EXERCISE AIM >>
Will you return, word for word, only the lines from the top of the data below down to and including the one with "Inductive EntityKind := KUser"?

DATA FOR REVIEW >>
◆ ◆ ◆
(** * Seeding, factory and CRUD tests around a Prisma client

    A shallow embedding of [prisma/seed.ts], of the category factory and of
    the Jest CRUD suite, over a model of the generated data-access client. *)

From stdpp Require Import gmap strings list pretty.

(** ** Data model *)

(** A JavaScript object with string-valued properties: the [data] argument
    of [create] and the rows the client returns. *)
Abbreviation Row := (gmap string string).

(** The three models of [schema.prisma]. *)
Inductive EntityKind := KUser | KPost | KCategory.

Global Instance EntityKind_eq_dec : EqDecision EntityKind.
Proof. solve_decision. Defined.

(** Failures a call can raise.  The first four are the client's, the last
    is Jest's failed [expect]. *)
Inductive Error :=
  | ConstraintViolation
  | ConnectivityFailure
  | RecordNotFound
  | QueryError
  | AssertionFailed.

Global Instance Error_eq_dec : EqDecision Error.
Proof. solve_decision. Defined.

(** Result of running an async function to completion: the promise is
    fulfilled, rejected, or the process was ended by [process.exit]. *)
Inductive Result (A : Type) :=
  | Ok (a : A)
  | Err (e : Error)
  | Exited (code : nat).
Arguments Ok {A} a.
Arguments Err {A} e.
Arguments Exited {A} code.

(** What the process did, in order. *)
Inductive Event :=
  | EvCreate (k : EntityKind) (data : Row) (reply : Error + Row)
  | EvFindUnique (k : EntityKind) (id : option string)
  | EvFindMany (k : EntityKind)
  | EvDelete (k : EntityKind) (id : option string)
  | EvConsoleLog (e : Error)
  | EvConsoleError (e : Error)
  | EvDisconnect
  | EvUpdate (k : EntityKind) (id : option string) (data : Row).

(** The persistent store behind the client. *)
Record Store := mkStore {
  users : list Row;
  posts : list Row;
  categories : list Row;
  nextId : nat;
}.

(** [@faker-js/faker]: each generator maps the number of values drawn so
    far to the next value. *)
Record Faker := mkFaker {
  person_firstName : nat → string;
  person_fullName : nat → string;
  internet_email : nat → string;
  lorem_word : nat → string;
}.

(** The store together with the process's environment: the schedule of
    connectivity outages ([true]: the next call finds the store
    unreachable), the faker generators and the number of values drawn
    from them, and the trace of what the process did. *)
Record World := mkWorld {
  store : Store;
  outages : list bool;
  faker : Faker;
  draws : nat;
  trace : list Event;
}.

Definition table (k : EntityKind) (s : Store) : list Row :=
  match k with
  | KUser => users s
  | KPost => posts s
  | KCategory => categories s
  end.

Definition set_table (k : EntityKind) (rows : list Row) (s : Store) : Store :=
  match k with
  | KUser => mkStore rows (posts s) (categories s) (nextId s)
  | KPost => mkStore (users s) rows (categories s) (nextId s)
  | KCategory => mkStore (users s) (posts s) rows (nextId s)
  end.

Definition bump (s : Store) : Store :=
  mkStore (users s) (posts s) (categories s) (S (nextId s)).

Definition with_store (s : Store) (w : World) : World :=
  mkWorld s (outages w) (faker w) (draws w) (trace w).

Definition emit (ev : Event) (w : World) : World :=
  mkWorld (store w) (outages w) (faker w) (draws w) (trace w ++ [ev]).

(** ** Async computations: state and rejection *)

Definition M (A : Type) : Type := World → World * Result A.

Definition ret {A} (a : A) : M A := λ w, (w, Ok a).

Definition throw {A} (e : Error) : M A := λ w, (w, Err e).

(** [await p] followed by the rest of the function body. *)
Definition bind {A B} (p : M A) (f : A → M B) : M B := λ w,
  match p w with
  | (w1, Ok a) => f a w1
  | (w1, Err e) => (w1, Err e)
  | (w1, Exited c) => (w1, Exited c)
  end.

(** [try { p } catch (error) { h error }], and a promise's [.catch(h)]. *)
Definition try_catch {A} (p : M A) (h : Error → M A) : M A := λ w,
  match p w with
  | (w1, Ok a) => (w1, Ok a)
  | (w1, Err e) => h e w1
  | (w1, Exited c) => (w1, Exited c)
  end.

Declare Scope async_scope.
Delimit Scope async_scope with async.
Notation "x <- p ;; q" := (bind p (λ x, q))
  (at level 100, p at next level, right associativity) : async_scope.
Notation "p ;;; q" := (bind p (λ _, q))
  (at level 100, right associativity) : async_scope.
Open Scope async_scope.

(** [for (let i = 0; i < n; i++) { await body }], by the number of
    iterations still to run. *)
Fixpoint for_loop (n : nat) (body : M unit) : M unit :=
  match n with
  | 0 => ret tt
  | S n' => body ;;; for_loop n' body
  end.


(** The object literal [{ col: v }], where [v] is the result of a property
    read: a property whose value is [undefined] counts as absent. *)
Definition property (col : string) (v : option string) : Row :=
  match v with
  | Some x => <[col := x]> ∅
  | None => ∅
  end.

(** ** The data-access client *)

(** The generated Prisma client ([@prisma/client], [@/client]) is not part
    of the sources.  Its operations are modelled below from section 6 of
    the specification and from the models of [schema.prisma] quoted in the
    README: every model has [id String @id @default(uuid())] and required
    [String] columns. *)

(** Modelled from the spec: the system-assigned identifier of the absent
    client, [@default(uuid())]; [uuid n] is the [n]-th identifier the store
    hands out. *)
Definition uuid (n : nat) : string := "id-" +:+ pretty n.

(** The required columns of the three models of [schema.prisma]. *)
Definition required (k : EntityKind) : list string :=
  match k with
  | KUser => ["email"; "name"]
  | KPost => ["title"; "content"; "userId"; "categoryId"]
  | KCategory => ["name"]
  end.

Definition has_id (i : string) (r : Row) : Prop := r !! "id" = Some i.

Global Instance has_id_dec i r : Decision (has_id i r).
Proof. unfold has_id. apply _. Defined.

Definition find_row (i : string) (rows : list Row) : option Row :=
  head (filter (has_id i) rows).

Definition refers (data : Row) (col : string) (rows : list Row) : bool :=
  match data !! col with
  | Some i => bool_decide (is_Some (find_row i rows))
  | None => false
  end.

Definition foreign_keys_ok (k : EntityKind) (data : Row) (s : Store) : bool :=
  match k with
  | KPost => refers data "userId" (users s) && refers data "categoryId" (categories s)
  | _ => true
  end.

Definition has_required (k : EntityKind) (data : Row) : bool :=
  forallb (λ c, bool_decide (is_Some (data !! c))) (required k).

(** Modelled from the spec: insert(entityKind, fields) of the absent
    client.  The persisted record is all fields plus the system-assigned
    identifier; a missing required field, a dangling foreign key or a clash
    on the primary key is a constraint violation. *)
Definition insert (k : EntityKind) (data : Row) (s : Store)
  : Store * (Error + Row) :=
  if negb (has_required k data) then (s, inl ConstraintViolation)
  else if negb (foreign_keys_ok k data s) then (s, inl ConstraintViolation)
  else
    let i := uuid (nextId s) in
    if bool_decide (is_Some (find_row i (table k s)))
    then (bump s, inl ConstraintViolation)
    else
      let r := <["id" := i]> data in
      (set_table k (table k s ++ [r]) (bump s), inr r).

(** Modelled from the spec: delete(entityKind, identifier) of the absent
    client.  It removes the record and fails if the identifier does not
    exist. *)
Definition remove (k : EntityKind) (i : string) (s : Store)
  : Store * (Error + Row) :=
  match find_row i (table k s) with
  | Some r => (set_table k (filter (λ r', ¬ has_id i r') (table k s)) s, inr r)
  | None => (s, inl RecordNotFound)
  end.

(** Modelled from the spec: the connectivity failure of the absent client.
    Every call first has to reach the store, and consumes one entry of the
    schedule of outages. *)
Definition dial (w : World) : bool * World :=
  match outages w with
  | down :: rest =>
      (negb down, mkWorld (store w) rest (faker w) (draws w) (trace w))
  | [] => (true, w)
  end.

Definition settle {A} (reply : Error + A) : Result A :=
  match reply with
  | inl e => Err e
  | inr a => Ok a
  end.

(** Modelled from the spec: [prisma.<model>.create({ data })] of the absent
    client, the insert above behind the connection. *)
Definition create (k : EntityKind) (data : Row) : M Row := λ w,
  let (up, w0) := dial w in
  let (s, reply) :=
    if up then insert k data (store w0)
    else (store w0, inl ConnectivityFailure) in
  (emit (EvCreate k data reply) (with_store s w0), settle reply).

(** Modelled from the spec: findOne(entityKind, identifier) of the absent
    client, [prisma.<model>.findUnique({ where: { id } })].  It returns the
    record or an explicit empty result and never fails for a missing
    record; [where: { id: undefined }] is a query error. *)
Definition findUnique (k : EntityKind) (where_id : option string)
  : M (option Row) := λ w,
  let (up, w0) := dial w in
  let w1 := emit (EvFindUnique k where_id) w0 in
  if up then
    match where_id with
    | Some i => (w1, Ok (find_row i (table k (store w1))))
    | None => (w1, Err QueryError)
    end
  else (w1, Err ConnectivityFailure).

(** Modelled from the spec: findAll(entityKind) of the absent client,
    [prisma.<model>.findMany()]. *)
Definition findMany (k : EntityKind) : M (list Row) := λ w,
  let (up, w0) := dial w in
  let w1 := emit (EvFindMany k) w0 in
  if up then (w1, Ok (table k (store w1)))
  else (w1, Err ConnectivityFailure).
◆ ◆ ◆
ANSWER FOR THIS EXERCISE >>
(** * Seeding, factory and CRUD tests around a Prisma client

    A shallow embedding of [prisma/seed.ts], of the category factory and of
    the Jest CRUD suite, over a model of the generated data-access client. *)

From stdpp Require Import gmap strings list pretty.

(** ** Data model *)

(** A JavaScript object with string-valued properties: the [data] argument
    of [create] and the rows the client returns. *)
Abbreviation Row := (gmap string string).

(** The three models of [schema.prisma]. *)
Inductive EntityKind := KUser | KPost | KCategory.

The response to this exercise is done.